Humanities
Losing a Language, Regaining It

By the time she was 25, Anna Mikhaylova (left) spoke English as well as her native language, Russian. She was so fluent in English, in fact, that she instructed fellow Russians at a university how to teach it.
English came so easily to Mikhaylova that, while speaking in Russian with friends and colleagues, she would sometimes inadvertently resort to it for certain words, like “exit.” This phenomenon, common among bilingual speakers, is called code-switching: switching back and forth between languages to find the right word or phrase to express a thought. There is no Russian equivalent for “exit” to describe a highway off-ramp, for example.
Mikhaylova was fascinated by this wrinkle in her bilingual dexterity. “I didn’t feel like I was losing my Russian, necessarily, but I felt that I somehow wasn’t as fluent, either,” she said. “I wasn’t sure if that was a good or bad thing. Taking linguistics classes opened my eyes to learning that code-switching was normal.”
This observation motivated Mikhaylova—a new assistant professor of linguistics at the UO—to explore the “normal” of language acquisition, in general. In her research, she studies factors such as the age when a second language is acquired and sociocultural influences like economic status. How do these factors affect one’s ability to learn a language?
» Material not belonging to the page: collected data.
Lemma waits_sleepDone (rid : nat) (s : Client) :
  waits config 0 s -> waits config 0 (sleepDone config rid s).
Proof.
  intros HW. unfold sleepDone.
  destruct (calls s !! rid) as [c |] eqn:Hc; [| exact HW].
  destruct (cont c) as [| | i ctl errLast | | |] eqn:Hk; try exact HW.
  unfold loopHead, doFetchStart.
  destruct (Z.of_nat (S i) <? loopBound (policyOf config (options c))).
  - apply (waits_started 0 0 s _ rid (setCont (AwaitFetch (S i) (now s) ctl) c)).
    + exact HW.
    + simpl_state. rewrite list_lookup_alter_eq, Hc. reflexivity.
    + discriminate.
    + intros r0 Hr0. simpl_state. apply list_lookup_alter_ne. congruence.
    + reflexivity.
    + simpl_state. lia.
  - apply (waits_started 0 0 s _ rid (setCont (AwaitMicrotask (Rejected errLast)) c)).
    + exact HW.
    + simpl_state. rewrite list_lookup_alter_eq, Hc. reflexivity.
    + discriminate.
    + intros r0 Hr0. simpl_state. apply list_lookup_alter_ne. congruence.
    + reflexivity.
    + simpl_state. lia.
Qed.

Lemma waits_microtask (L : nat) (o : Outcome) (rid : nat) (s : Client) :
  Inv config L o [] s -> waits config 0 s -> waits config 0 (microtask config rid s).
Proof.
  intros HI HW. unfold microtask.
  destruct (calls s !! rid) as [c |] eqn:Hc; [| exact HW].
  destruct (cont c) as [| | | o' | |] eqn:Hk; try exact HW.
  assert (Hact : activeCont (cont c) = true) by (rewrite Hk; reflexivity).
  pose proof (Inv_leaderSettles config L o o' rid c c s HI Hc eq_refl Hact) as HI2.
  apply (waits_settle L o o' rid c c s s); try assumption; try reflexivity.
  rewrite Hk. discriminate.
Qed.

Lemma waits_timeoutFires (rid : nat) (s : Client) :
  waits config 0 s -> waits config 0 (timeoutFires rid s).
Proof.
  intros HW. unfold timeoutFires.
  destruct (calls s !! rid) as [c |] eqn:Hc; [| exact HW].
  destruct (timer c) eqn:Ht; [| exact HW].
  destruct HW as [Hq Hd Hf].
  apply (waits_touch 0 s _ rid (setTimer false c)); simpl_state.
  - intros r c0 H0 Hk0 Hp0 _. eauto.
  - intros r c0 H0 Hk0 Hp0 _. eauto.
  - rewrite list_lookup_alter_eq, Hc. reflexivity.
  - intros r0 Hr0. apply list_lookup_alter_ne. congruence.
  - intros Hk0 Hp0. apply (Hq rid c Hc Hk0 Hp0).
  - intros Hk0 Hp0. apply (Hd rid c Hc Hk0 Hp0).
  - exact Hf.
Qed.

Lemma waits_request (L : nat) (o : Outcome) (input : string) (opts : RequestOptions.t)
    (s : Client) :
  Inv config L o [] s -> waits config 0 s -> waits config 0 (request config input opts s).
Proof.
  intros HI [Hq Hd Hf]. pose proof maxInFlight_nonneg as Hnn.
  unfold request, newAbortController.
  destruct (combineSignals _ _) as [sigs2 oc].
  match goal with
  | |- waits _ _ (enqueue _ _ ?c (withSignals _ (withCalls _ _))) => set (c0 := c)
  end.
  set (rid := length (calls s)).
  set (s0 := withSignals sigs2 (withCalls (calls s ++ [c0]) s)).
  assert (Hc0 : calls s0 !! rid = Some c0).
  { unfold s0, rid. simpl_state. rewrite lookup_app_r, Nat.sub_diag by lia. reflexivity. }
  assert (Hold : forall r c1, calls s0 !! r = Some c1 -> r <> rid -> calls s !! r = Some c1).
  { intros r c1 H1 Hne. unfold s0 in H1. cbn [calls withSignals withCalls] in H1.
    assert (Hlt : (r < length (calls s))%nat).
    { apply lookup_lt_Some in H1. rewrite length_app in H1. simpl in H1. unfold rid in Hne. lia. }
    rewrite lookup_app_l in H1 by exact Hlt. exact H1. }
  unfold enqueue.
  destruct ((maxInFlight config =? 0) || (inFlight s0 <? maxInFlight config)) eqn:Hroom.
  - apply (waits_runTask 0 false rid s0 c0 Hc0).
    + intros r c1 H1 Hk1 Hp1 Hne. apply (Hq r c1); auto.
    + intros r c1 H1 Hk1 Hp1 Hne. apply (Hd r c1); auto.
    + intros Hne. destruct (Hf Hne). unfold s0. simpl_state. split; lia.
  - apply orb_false_iff in Hroom as [H1 H2]. apply Z.eqb_neq in H1. apply Z.ltb_ge in H2.
    destruct (decide (strategy config = drop)) as [Hdrop | Hdrop].
    + apply (waits_touch 0 s0 _ rid (settlePromise (Rejected DropError) c0)); simpl_state.
      * intros r c1 Hr1 Hk1 Hp1 Hne. apply (Hq r c1); auto.
      * intros r c1 Hr1 Hk1 Hp1 Hne. apply (Hd r c1); auto.
      * rewrite list_lookup_alter_eq. fold (calls s0). rewrite Hc0. reflexivity.
      * intros r0 Hr0. apply list_lookup_alter_ne. congruence.
      * intros _ Hp. discriminate.
      * intros _ _. split; [lia | exact Hdrop].
      * exact Hf.
    + apply (waits_touch 0 s0 _ rid c0); simpl_state.
      * intros r c1 Hr1 Hk1 Hp1 Hne. apply elem_of_app. left. apply (Hq r c1); auto.
      * intros r c1 Hr1 Hk1 Hp1 Hne. apply (Hd r c1); auto.
      * exact Hc0.
      * reflexivity.
      * intros _ _. apply elem_of_app. right. left.
      * intros _ Hp. exfalso. apply Hp. reflexivity.
      * intros _. unfold s0 in *. cbn [inFlight withSignals withCalls] in *. split; lia.
Qed.

Lemma waits_step (L : nat) (o : Outcome) (s : Client) (e : Input) :
  Inv config L o [] s -> waits config 0 s -> waits config 0 (step config s e).
Proof.
  intros HI HW. destruct e as [input opts | rid r math | rid | rid | rid | rid | | ctl r | ms]; simpl.
  - apply (waits_request L o); assumption.
  - apply (waits_fetchSettled L o); assumption.
  - apply waits_sleepDone, HW.
  - apply (waits_microtask L o); assumption.
  - apply waits_timeoutFires, HW.
  - unfold cancel. destruct (calls s !! rid) as [c |]; [| exact HW].
    apply (waits_ext 0 s); try reflexivity. exact HW.
  - apply (waits_ext 0 s); try reflexivity. exact HW.
  - apply (waits_ext 0 s); try reflexivity. exact HW.
  - apply (waits_ext 0 s); try reflexivity. exact HW.
Qed.

Lemma reachable_waits (s : Client) : reachable config s -> waits config 0 s.
Proof.
  induction 1 as [| s e Hr IH].
  - split; simpl.
    + intros r c H. rewrite lookup_nil in H. discriminate.
    + intros r c H. rewrite lookup_nil in H. discriminate.
    + intros H. contradiction.
  - apply (waits_step 0%nat (Rejected JsUndefined)); [apply Inv_reachable, Hr | exact IH].
Qed.

End Waits.

(** ** Stores of signals that grow *)

Lemma extends_refl (sigs : list AbortSignal) : extends sigs sigs.
Proof. split; [lia | eauto | auto]. Qed.

Lemma extends_trans (s1 s2 s3 : list AbortSignal) :
  extends s1 s2 -> extends s2 s3 -> extends s1 s3.
Proof.
  intros [L12 O12 N12] [L23 O23 N23]. split.
  - lia.
  - intros a s Ha. destruct (O12 a s Ha) as (s' & Ha' & Hf & Hr & Hl).
    destruct (O23 a s' Ha') as (s'' & Ha'' & Hf' & Hr' & Hl').
    exists s''. repeat split; try congruence. auto.
  - intros a l Hl. destruct (N23 a l Hl) as [Hl' | Hfresh]; [| right; lia].
    destruct (N12 a l Hl') as [Hl'' | Hfresh]; [left; exact Hl'' | right; lia].
Qed.

Lemma extends_isAborted (sigs sigs' : list AbortSignal) (a : nat) :
  extends sigs sigs' -> (a < length sigs)%nat -> isAborted sigs' a = isAborted sigs a.
Proof.
  intros HE Ha. destruct (lookup_lt_is_Some_2 _ _ Ha) as [s Hs].
  destruct (ext_old _ _ HE a s Hs) as (s' & Hs' & Hf & _).
  unfold isAborted. rewrite Hs, Hs'. exact Hf.
Qed.

Lemma extends_listeners (sigs sigs' : list AbortSignal) (a : nat) (l : Listener) :
  extends sigs sigs' -> l ∈ listenersOf sigs a -> l ∈ listenersOf sigs' a.
Proof.
  intros HE. unfold listenersOf. destruct (sigs !! a) as [s |] eqn:Hs; [| intros H; inversion H].
  destruct (ext_old _ _ HE a s Hs) as (s' & Hs' & _ & _ & Hl). rewrite Hs'. apply Hl.
Qed.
Born and raised in Ryazan, an ancient city 120 miles southeast of Moscow, Mikhaylova began studying English as a second-grader. She later spent 10 months in New Jersey on a high-school cultural exchange program (where she was introduced to the “Joisey” accent, she laughed). She earned bachelor’s and master’s degrees from Ryazan State University and a master’s in English from East Carolina University; her Ph.D. in linguistics is from the University of South Carolina.
Throughout her education, Mikhaylova was struck by the plight of families who lose the ability to communicate in their native tongue when they are transplanted into other cultures—for instance when the children of Russian immigrants can no longer speak Russian.
These children are part of a group of language learners that intrigues Mikhaylova: “heritage” speakers, who grow up with one language spoken in the home (their heritage language) and another in society at large. These individuals many times acquire two languages simultaneously, but they don’t receive formal schooling in their heritage language; as a result, heritage speakers often struggle to read and write in their native tongue, or even to speak it.
“There is a lot of research on heritage speakers of Russian who can’t hold complete conversations because they’ve forgotten the words, and my friends have talked about their kids losing their Russian,” Mikhaylova said. “It seemed so sad, and it has inspired my research. I felt it was important.”
When heritage speakers enroll at a university like the UO and wish to take classes in the language spoken in their home, they are often unprepared to study the language at a college level. As a result heritage speakers often need to be taught literacy skills, even though they might be fluent in the spoken language. (At the UO, there is now a specially designed program for heritage speakers of Spanish and a literacy course for Russian heritage speakers.)
This contrasts with the challenge of educating students who are studying a second language they didn’t grow up with—for instance, native English speakers studying Spanish.
For decades, the method for teaching a second language centered on grammatical rules and vocabulary-building. But research eventually suggested that it was most effective to hear—and speak—a second language every day in conversation rather than learn the rules from a book.
Mikhaylova advocates for finding ways of putting these two groups in conversation with each other—literally. “Heritage speakers have a lot of connections to the language that second-language learners don’t have,” Mikhaylova said. “You have to create opportunities for both groups to communicate together.”
Ultimately, she hopes to inform our understanding of bilingual learning and to improve the teaching of both heritage speakers and second-language learners. She can also envision improvements at the policy level.
“Students have been punished for speaking their native language in the classroom and when a native language is used in the workplace people wonder if that is good or bad,” Mikhaylova said. “I hope that my work will help policy makers view bilinguals as multi-competent, rather than incompetent speakers of one or both of their languages.”